Harold (Harry) Dunbar was declared dead today, by a medical team at the Hershey Medical Center. He was 97. This was the 22nd time in nearly forty five years that Dunbar has been declared dead. Dr. Charles Manson, head of the Invasive Psychology Department at the center uncharacteristically quipped, “Mr. Dunbar has had more lives than Sylvester the Cat.”
Dunbar, as he was known, was long assumed to be a fictional character in Joseph Heller’s novel, “Catch 22.” The literary world was dumbfounded when Dunbar surfaced in New York City in 1964, at a party at Sardis, wearing nothing but his dog tags. Heller was heard to say, “Something Happened.” A subsequent analysis of his armed service and medical records confirmed his identity beyond a shadow of a doubt. As some might remember, the appearance of Dunbar led directly to the “Find Yossarian” movement. Buttons and tee shirts proclaiming Yossarian Lives appeared by the thousands overnight. Sadly, Yossarian was often spelled wrong. More sadly still, “Lives” was often spelled wrong as well.

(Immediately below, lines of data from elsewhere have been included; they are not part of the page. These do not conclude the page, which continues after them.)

(** After [fill] the temporary file holds what [fill] put there, or nothing that
    can be renamed. *)
Definition fills (tmp : path) (fill : M fs unit) (n : node) : Prop :=
  forall s s', nodes s !! tmp = Some (FFile 384 []) -> fill s = (Ok tt, s') -> nodes s' !! tmp = Some n.

Lemma then_close_ok tmp m s s' :
  then_close tmp m s = (Ok tt, s') ->
  exists s1, m s = (Ok tt, s1) /\ nodes s' = nodes s1.
Proof.
  unfold then_close. intros H. unbind H as r s1 E1. unbind H as c s2 E2.
  unfold attempt in E1, E2. destruct (m s) as [r' s1'] eqn:Em. injection E1 as -> ->.
  assert (nodes s2 = nodes s1) as Hn.
  { unfold CloseFile, simple, call in E2. destruct (fs_faults s1) as [|[f|] l]; cbn in E2;
      by injection E2 as _ <-. }
  injection H as H <-. destruct r as [[]|e]; [|done]. eauto.
Qed.

(** Whatever fails, and wherever: the target is as it was, or holds the whole of
    what [fill] wrote; and it does when the computation succeeded. *)
Lemma commit_temp_cases {A} tmp p fill (after : M fs A) mode b s :
  keeps p fill -> keeps p after -> fills tmp fill (FFile mode b) -> tmp <> p ->
  nodes s !! tmp = Some (FFile 384 []) ->
  let '(r, s') := commit_temp tmp p fill after s in
  (is_ok r = false /\ nodes s' !! p = nodes s !! p) \/ nodes s' !! p = Some (FFile mode b).
Proof.
  intros Hfill Hafter Hb Hne Hs. unfold commit_temp, deferred.
  set (body := then_close tmp fill;; Rename tmp p;; after).
  assert (let '(r, s1) := body s in
    (is_ok r = false /\ nodes s1 !! p = nodes s !! p) \/ nodes s1 !! p = Some (FFile mode b)) as H.
  { subst body. pose proof (keeps_then_close p tmp fill Hfill s) as Hk.
    destruct (then_close tmp fill s) as [[[]|e] s1] eqn:E; cycle 1.
    { erewrite M_bind_err by exact E. by left. }
    erewrite M_bind_ok by exact E. cbn in Hk.
    apply then_close_ok in E as (s0 & E & En). apply (Hb s s0 Hs) in E. rewrite <- En in E.
    pose proof (Rename_file_cases tmp p s1 mode b E Hne) as Hr.
    destruct (Rename tmp p s1) as [[[]|e] s2] eqn:Er; cycle 1.
    { erewrite M_bind_err by exact Er. left. destruct Hr as [[_ ->]|[? _]]; [|done]. done. }
    erewrite M_bind_ok by exact Er. pose proof (Hafter s2) as Ha.
    destruct Hr as [[? _]|[_ Hp]]; [done|]. destruct (after s2) as [r3 s3]. cbn in Ha.
    right. congruence. }
  destruct (body s) as [r s1]. pose proof (keeps_Remove p tmp Hne s1) as Hk.
  destruct (Remove tmp s1) as [r2 s2]. cbn in Hk. by rewrite Hk.
Qed.

Lemma WriteFile_ok p b s s' mode old :
  nodes s !! p = Some (FFile mode old) -> WriteFile p b s = (Ok tt, s') ->
  nodes s' !! p = Some (FFile mode (old ++ b)).
Proof.
  intros Hp H. apply call_ok in H as [l H]. unfold append_data in H. cbn in H. rewrite Hp in H.
  injection H as <-. cbn. by rewrite lookup_insert_eq.
Qed.

Lemma SyncFile_ok p s s' : SyncFile p s = (Ok tt, s') -> nodes s' = nodes s.
Proof. intros [l H]%simple_ok. by injection H as <-. Qed.

Lemma fills_Write_Sync tmp b : fills tmp (WriteFile tmp b;; SyncFile tmp) (FFile 384 b).
Proof.
  intros s s' Hs H. unbind H as u s1 E. destruct u. apply SyncFile_ok in H as ->.
  by apply (WriteFile_ok _ _ _ _ _ _ Hs) in E.
Qed.

Lemma CreateTemp_ok dir prefix s t s' :
  CreateTemp dir prefix s = (Ok t, s') ->
  t = temp_name dir prefix s /\ nodes s' = <[t := FFile 384 []]> (nodes s).
Proof.
  intros [l H]%simple_ok. unfold put_node in H. cbn in H.
  destruct (lookup_node _ _) as [[]|]; try done. by injection H as <- <-.
Qed.

Lemma keeps_CreateTemp dir prefix name :
  HasPrefix name prefix = false -> keeps (dir ++ [name]) (CreateTemp dir prefix).
Proof.
  intros Hn. apply keeps_simple. intros s. unfold put_node.
  destruct (lookup_node _ _) as [[]|]; try done. cbn.
  rewrite lookup_insert_ne; [done|]. by apply temp_name_ne.
Qed.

People purporting to be characters in the novel appeared regularly over the next few years. Some were apparently quite entertaining, if the news reports of the day can be relied upon. A few, of course, went on to fame and fortune. As you might recall, the 2001 hit revival, “Who promoted Major Major,” originally starred the famed major himself. Quite possibly, however, this was due to the Major’s sickly but undeniable resemblance to Henry Fonda.

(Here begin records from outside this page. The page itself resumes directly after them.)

Definition ReadHandshake : M reader Handshake :=
  n ← ReadVarInt;
  if (n <=? 0) || (maxPacket <? n)
  then throw (Errorf ("invalid packet length " +:+ Itoa n))
  else
    payload ← ReadFull (Z.to_nat n);
    lift_result (ReadHandshake_payload payload).

(** ** Answers *)

(** The bodies the two answers carry; Go marshals a map with its keys sorted. *)
Definition status_body (protocol : Z) (versionName motd : string) (online max : Z) : json :=
  JObj [("description", JObj [("text", JStr motd)]);
        ("players", JObj [("max", JInt max); ("online", JInt online)]);
        ("version", JObj [("name", JStr versionName); ("protocol", JInt protocol)])].
Definition disconnect_body (message : string) : json := JObj [("text", JStr message)].

(** A packet with id 0 that carries one string. *)
Definition string_packet (body : string) : list byte :=
  frame (buffer_bytes (WriteVarInt 0 ;; writeString body)).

Dunbar spends much of his time in “Catch 22” cultivating boredom as a way of increasing his life span. It is his skill at being bored, in fact, that attracted the interest of the medical community. His skills were honed not only in the army but in his subsequent stint writing specifications for spare parts for Navy vessels. It is not well known, but true, that the longest continuously funded NIH grant is the one issued to study Dunbar. Although the detailed aims of the grant are certainly beyond the scope of this brief article, it is clear that the fundamental aim was to determine whether or not Dunbar was dead. The NIH study has spawned hundreds of publications, annual international conferences and “boredom studies” minors in most medical schools and in philosophy and comparative literature departments across the country and the world. Although Comparative Literature would seem an odd discipline by which to study boredom, Dr. Scott Joplin, Head of the Comparative Literature Department at Eastern, South Tennessee State exclaimed “well have you tried to read anything by Jose Saramago lately. Whew.”

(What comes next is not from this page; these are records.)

Lemma config_problems_nil c : config_problems c = [] -> valid_config c.
Proof.
  unfold config_problems. intros Hp. no_problems.
  match goal with H : runtime_problems _ = [] |- _ => apply runtime_problems_nil in H as [? ?] end.
  match goal with H : concat _ = [] |- _ => rewrite concat_map_nil in H; rename H into Hpacks end.
  constructor; try done; try lia; try by split; lia.
  - intros l Hl. apply negb_false_iff.
    match goal with H : existsb _ (SplitByte _ _) = false |- _ =>
      apply (existsb_elem _ _ H l Hl) end.
  - by apply storage_problems_nil.
  - intros id p Hl. apply pack_problems_nil, (Hpacks (id, p)). by apply elem_of_range.
Qed.
End Accepted.

(** ** Routing lemmas *)

(** The characters of a domain or a host name. *)
Definition host_char (c : ascii) : bool := label_char c || bool_decide (c = chr 46).

Lemma host_char_plain c :
  host_char (ascii_lower c) = true ->
  is_ascii c && negb (ascii_space c) = true /\ c <> chr 58
  /\ (c = chr 46 <-> ascii_lower c = chr 46).
Proof.
  destruct c as [[] [] [] [] [] [] [] []]; vm_compute; intros E; try discriminate E;
    split_and!; try done; split; done.
Qed.

(** A string behind another one ends as it does. *)
Lemma domain_last_dot (x d r : string) :
  x +:+ "." +:+ d = r +:+ "." -> d <> "" -> HasSuffix d "." = false -> False.
Proof.
  intros E Hd Hs. assert (exists r', d = r' +:+ ".") as [r' ->].
  { clear Hs. change ("." +:+ d) with (String (chr 46) d) in E. revert r E.
    induction x as [|a x IH]; intros r E.
    - rewrite append_nil_l in E. destruct r as [|b r]; [injection E as ->; done|].
      rewrite append_cons in E. injection E as _ ->. by exists r.
    - rewrite append_cons in E. destruct r as [|b r].
      + rewrite append_nil_l in E. injection E as _ E. by destruct x.
      + rewrite append_cons in E. injection E as _ E. by apply (IH r). }
  assert (HasSuffix (r' +:+ ".") "." = true); [apply HasSuffix_spec; by exists r'|congruence].
Qed.

Lemma dnsLabel_chars s : dnsLabel s = true -> string_forallb label_char s = true /\ s <> "".
Proof. destruct s as [|c s]; [done|]. unfold dnsLabel. intros E. bools. done. Qed.

Lemma label_char_not_dot c : label_char c = true -> c <> chr 46.
Proof. intros H ->. discriminate H. Qed.

Lemma dnsLabel_no_dot s : dnsLabel s = true -> ContainsByte (chr 46) s = false.
Proof.
  intros [Hs _]%dnsLabel_chars. apply ContainsByte_forallb. revert Hs.
  apply string_forallb_impl. intros c Hc%label_char_not_dot. by rewrite bool_decide_eq_false_2.
Qed.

Dunbar’s widow, the former nurse Duckett, when informed of his possible death, reportedly muttered, “well maybe.” It is common knowledge that Mrs. Dunbar remarried twelve times, only to have each of the marriages annulled. The medical team involved with the case has announced their intention to have the body interred in about 6 months. Mr. Dunbar has had the disturbing habit of yawning loudly at his funerals. In 1994, he apparently said, “Not just yet,” as his coffin was, being closed.
Dr. Manson wants to make it absolutely clear through this article that no member of the Chief White Halfoat clan will be allowed to attend the funeral. This is an attempt to avoid the sort of furor that disrupted the burial in 1998, when the Chief’s son and eight oil companies arrived at the funeral simultaneously. Some of you may recall the subsequent Republican effort to encourage cemetery oil drilling, through the “Cemetery Oil Rich Pre- Selected Exploration Act: A Critical National Defense Initiative”, which passed the house and the senate, only to be vetoed at the last moment by President Clinton. There is a school of thought that contends that this veto sufficiently weakened Clinton to allow an impeachment attempt.
Dr. Manson and his team, however, are most concerned that a Dunbar in his coffin would be, so to speak, a Dunbar in his element and are busy reviewing procedures to monitor the body. Professor Manson states, “The NIH grant will undoubtedly continue, as essentially nothing has changed.”